Saturday, September 05, 2009

La Soufriere

This is the kind of project that, as Paul Cronin points out in his superb and life-affirming book 'Herzog on Herzog' (Faber & Faber, 2002), cemented Herzog's "public persona as a risk-taking madman".

To contextualise: a Caribbean island is being evacuated as a live volcano rumbles and growls and emits noxious fumes in the background. Scientists, logging extreme siesmic activity, are already packing up their equipment and preparing (to put it bluntly) to get the fuck out of Dodge. The island's main township, nestling pretty much right under the volcano, becomes a relic, a memorial, even though opinion as to how long it still has left is uncertain; perhaps only days. Word filters out, however, that one particular individual is refusing to leave. Do you:

(a) shake your head and think dumb fucking guy;

(b) secretly admire the man, finding something self-destructively romantic about his courage/stubbornness/foolhardiness [delete as applicable];

(c) rope in a couple of cameramen, fly out to the island and see if you can get an interview with him or failing that document the death of a deserted community?

If you answered (a), you're normal. If you answered (b), you're normal but you've got the soul of a poet. If you answered (c), you're Werner Herzog. Dragging DoPs Jorg Schmidt-Reitwein and Ed Lachman along with him, our man goes exploring while the volcano foments above him.
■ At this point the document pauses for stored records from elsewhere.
Lemma decode_stuck_byte m r y (tl : list Z) b mods :
  release_isolated m r = true -> y <> 0 -> (length tl < 4)%nat ->
  decode_byte m b (mods, r :: y :: tl) = (None, (mods, r :: y :: tl ++ [b])).
Proof.
  intros Hr Hy Hl. unfold decode_byte. simpl. rewrite collect_short by (simpl; lia).
  unfold pad6. simpl. by rewrite (isolated_lookup m r y).
Qed.

Lemma decode_lone_release m (bs : list Z) r mods :
  release_isolated m r = true -> length bs = 6%nat ->
  exists mods', decode_byte m r (mods, bs) = (None, (mods', [r])).
Proof.
  intros Hr Hl. unfold decode_byte, collect. simpl. rewrite Hl. simpl.
  destruct (to_ps2_map m !! pad6 [r]) as [sc|] eqn:Hm; [|by eexists].
  apply to_ps2_map_lookup in Hm as [Hin _]. unfold release_isolated in Hr. rewrite forallb_forall in Hr.
  specialize (Hr sc (proj1 (list_elem_of_In _ _) Hin)). repeat (apply andb_prop in Hr as [Hr ?]).
  rewrite negb_true_iff, bool_decide_eq_false in *. rewrite bool_decide_eq_false_2 by done. by eexists.
Qed.
(* ===== verification/Tty.v ===== *)
(** * The terminal ([kernel/src/device/tty.rs]) and what types on it

    The ring buffers of the terminal, its input, output and line operations, and the
    three sources of its input: the PS/2 keyboard ([ps2_keyboard.rs]), the USB HID
    keyboard ([usb/hid_keyboard.rs]) and the serial line ([uart.rs]).  Characters are
    code points.  What [uart::send_data] and [frame_buf_console::write_char] are given
    is recorded in order; their outcome does not matter here, the code ignores it.  The
    HID report and the received byte are arguments.  The locks are free. *)
From Stdlib Require Import ZArith Lia.
From stdpp Require Import base gmap list sorting.
From S2P Require Import Prelude KError Fifo Keyboard.

#[local] Open Scope list_scope.
#[local] Open Scope Z_scope.

(** ** Buffers *)

Definition IO_BUF_LEN : Z := 512.

Inductive BufferType := Input | Output | ErrorOutput.

#[export] Instance BufferType_eq_dec : EqDecision BufferType.
Proof. solve_decision. Defined.

Record Buffer := MkBuffer {
  buf_n : Z;
  buf_chars : list Z;
  buf_head : Z;
  buf_tail : Z;
  buf_full : bool
}.

Definition Buffer_default (N : Z) : Buffer := MkBuffer N (replicate (Z.to_nat N) 0) 0 0 false.
(* ===== verification/Bitmap.v ===== *)
(** * The physical frame allocator ([kernel/src/mem/bitmap.rs])

    One bit per 4 KiB frame, in a bitmap that lives in physical memory.  The
    state is the manager's counters together with the memory, a function from
    addresses to bytes, so that the bitmap is read and written through its
    address as in the source.  [common/src/mem_desc.rs] gives the memory map. *)
From Stdlib Require Import ZArith Lia.
From stdpp Require Import base list.
From S2P Require Import Prelude KError.

(** ** Definitions *)

Definition PAGE_SIZE : Z := 4096.
Definition UEFI_PAGE_SIZE : Z := 0x1000.

Inductive MemoryType :=
| MemReserved
| LoaderCode
| LoaderData
| BootServicesCode
| BootServicesData
| RuntimeServicesCode
| RuntimeServicesData
| Conventional
| Unusable
| AcpiReclaim
| AcpiNonVolatile
| Mmio
| MmioPortSpace
| PalCode
| PersistentMemory
| MemOther (v : Z).

Definition is_available_memory (ty : MemoryType) : bool :=
  match ty with
  | BootServicesCode | BootServicesData | Conventional => true
  | _ => false
  end.

Record MemoryDescriptor := MkDesc {
  desc_ty : MemoryType;
  desc_phys_start : Z;
  desc_virt_start : Z;
  desc_page_cnt : Z;
  desc_attr : Z
}.

Definition is_valid_mem_desc (d : MemoryDescriptor) : bool :=
  is_available_memory (desc_ty d) && negb (desc_phys_start d =? 0)
  && (desc_phys_start d mod PAGE_SIZE =? 0).

Record MemoryFrame := MkFrame {
  frame_start_phys_addr : Z;
  frame_size : Z;
  frame_deallocated : bool
}.

Definition MemoryFrame_new (addr size : Z) : Result MemoryFrame :=
  if size mod PAGE_SIZE =? 0
  then Ok {| frame_start_phys_addr := addr; frame_size := size; frame_deallocated := false |}
  else Panic.
(** receiving a frame does not panic before the transport layer: for every
    byte string, the Ethernet, ARP and IPv4 parsers and the payload dispatch
    return a value or an error, and so do the TCP and ICMP parsers behind an
    IPv4 header. *)
Theorem frame_parse_total v :
  bytes v ->
  EthernetFrame_try_from v <> Panic
  /\ forall f, EthernetFrame_try_from v = Ok f ->
       EthernetFrame_payload f <> Panic
       /\ forall p, EthernetFrame_payload f = Ok (IpPayload p) ->
            ip_protocol p <> Udp -> Ipv4Packet_payload p <> Panic.
Proof.
  intros Hb. split; [by apply eth_parse_no_panic|]. intros f Hf.
  pose proof (eth_parse_payload v f Hb Hf) as Hpb. unfold EthernetFrame_payload. split.
  - destruct (eth_eth_type f); try done.
    + pose proof (ip_parse_no_panic _ Hpb). by destruct (Ipv4Packet_try_from _).
    + pose proof (arp_parse_no_panic _ Hpb). by destruct (ArpPacket_try_from _).
  - intros p Hp Hudp. assert (bytes (ip_data p)) as Hd.
    { destruct (eth_eth_type f); try done; apply obind_ok in Hp as (q & Hq & Hp); [|done].
      injection Hp as <-. by apply (ip_parse_data (eth_payload f)). }
    unfold Ipv4Packet_payload. destruct (ip_protocol p); try done.
    + pose proof (icmp_parse_no_panic _ Hd). by destruct (IcmpPacket_try_from _).
    + pose proof (tcp_parse_no_panic _ Hd). by destruct (TcpPacket_try_from _).
Qed.

Lemma frame_parse_total_witness :
  EthernetFrame_try_from (replicate 14 0) <> Panic.
Proof.
  apply (frame_parse_total (replicate 14 0)). repeat constructor.
Defined.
He finds a ghost town, but one that still bares traces of occupation: abandoned buildings, their air conditioners and (in at least one instance) TVs left running. Traffic lights continue to operate. The police station is deserted. "It was a comfort to us not to have the law hanging around," Herzog muses, sounding like a film-making bandit. At large in a town that is otherwise the province of animals roaming wild - some of them starving; even dying - Herzog captures eerily poetic shots of abandonment, emptiness, the evidence of a society. Society's clutter takes on a surreal, even slightly macabre element, once that society has withdrawn.

Leaving the silent streets behind them, Herzog, Schmidt-Reitwein and Lachman drive across country, towards the volcano. Let me just repeat that. Towards the mother-loving volcano! Demonstrating a belated approximation of common sense, they beat a hasty retreat as toxic gases drift their way ... Or maybe not. The wind changes and they merrily head straight back!

Shortly afterwards, they find the gentlemen who spurned the evacuation. He's in the company of two other guys and an heroically unconcerned cat. "I am waiting for my death," the man states, without a trace of melodrama or self-aggrandizement; "where would I go anyway?" It's a sentiment his companions echo. All three profess to being unafraid of death. Herzog cuts straight from his interview with them to a shot of the volcano, its roiling vapours beginning to subside.

In what is both the most comic and poignant moment in 'La Soufriere', Herzog intones "The volcano did not explode." His voiceover takes on a borderline regretful timbre. "Never before in the history of vulcanology were signals of such magnitude measured and yet nothing happened." As Wagner booms with magnificent irony on the soundtrack (Siegfried's Funeral March from 'Gotterdammerung'), Herzog admits the film's denouement must perforce be an embarrassment: "a report of an inevitable catastrophe that did not take place".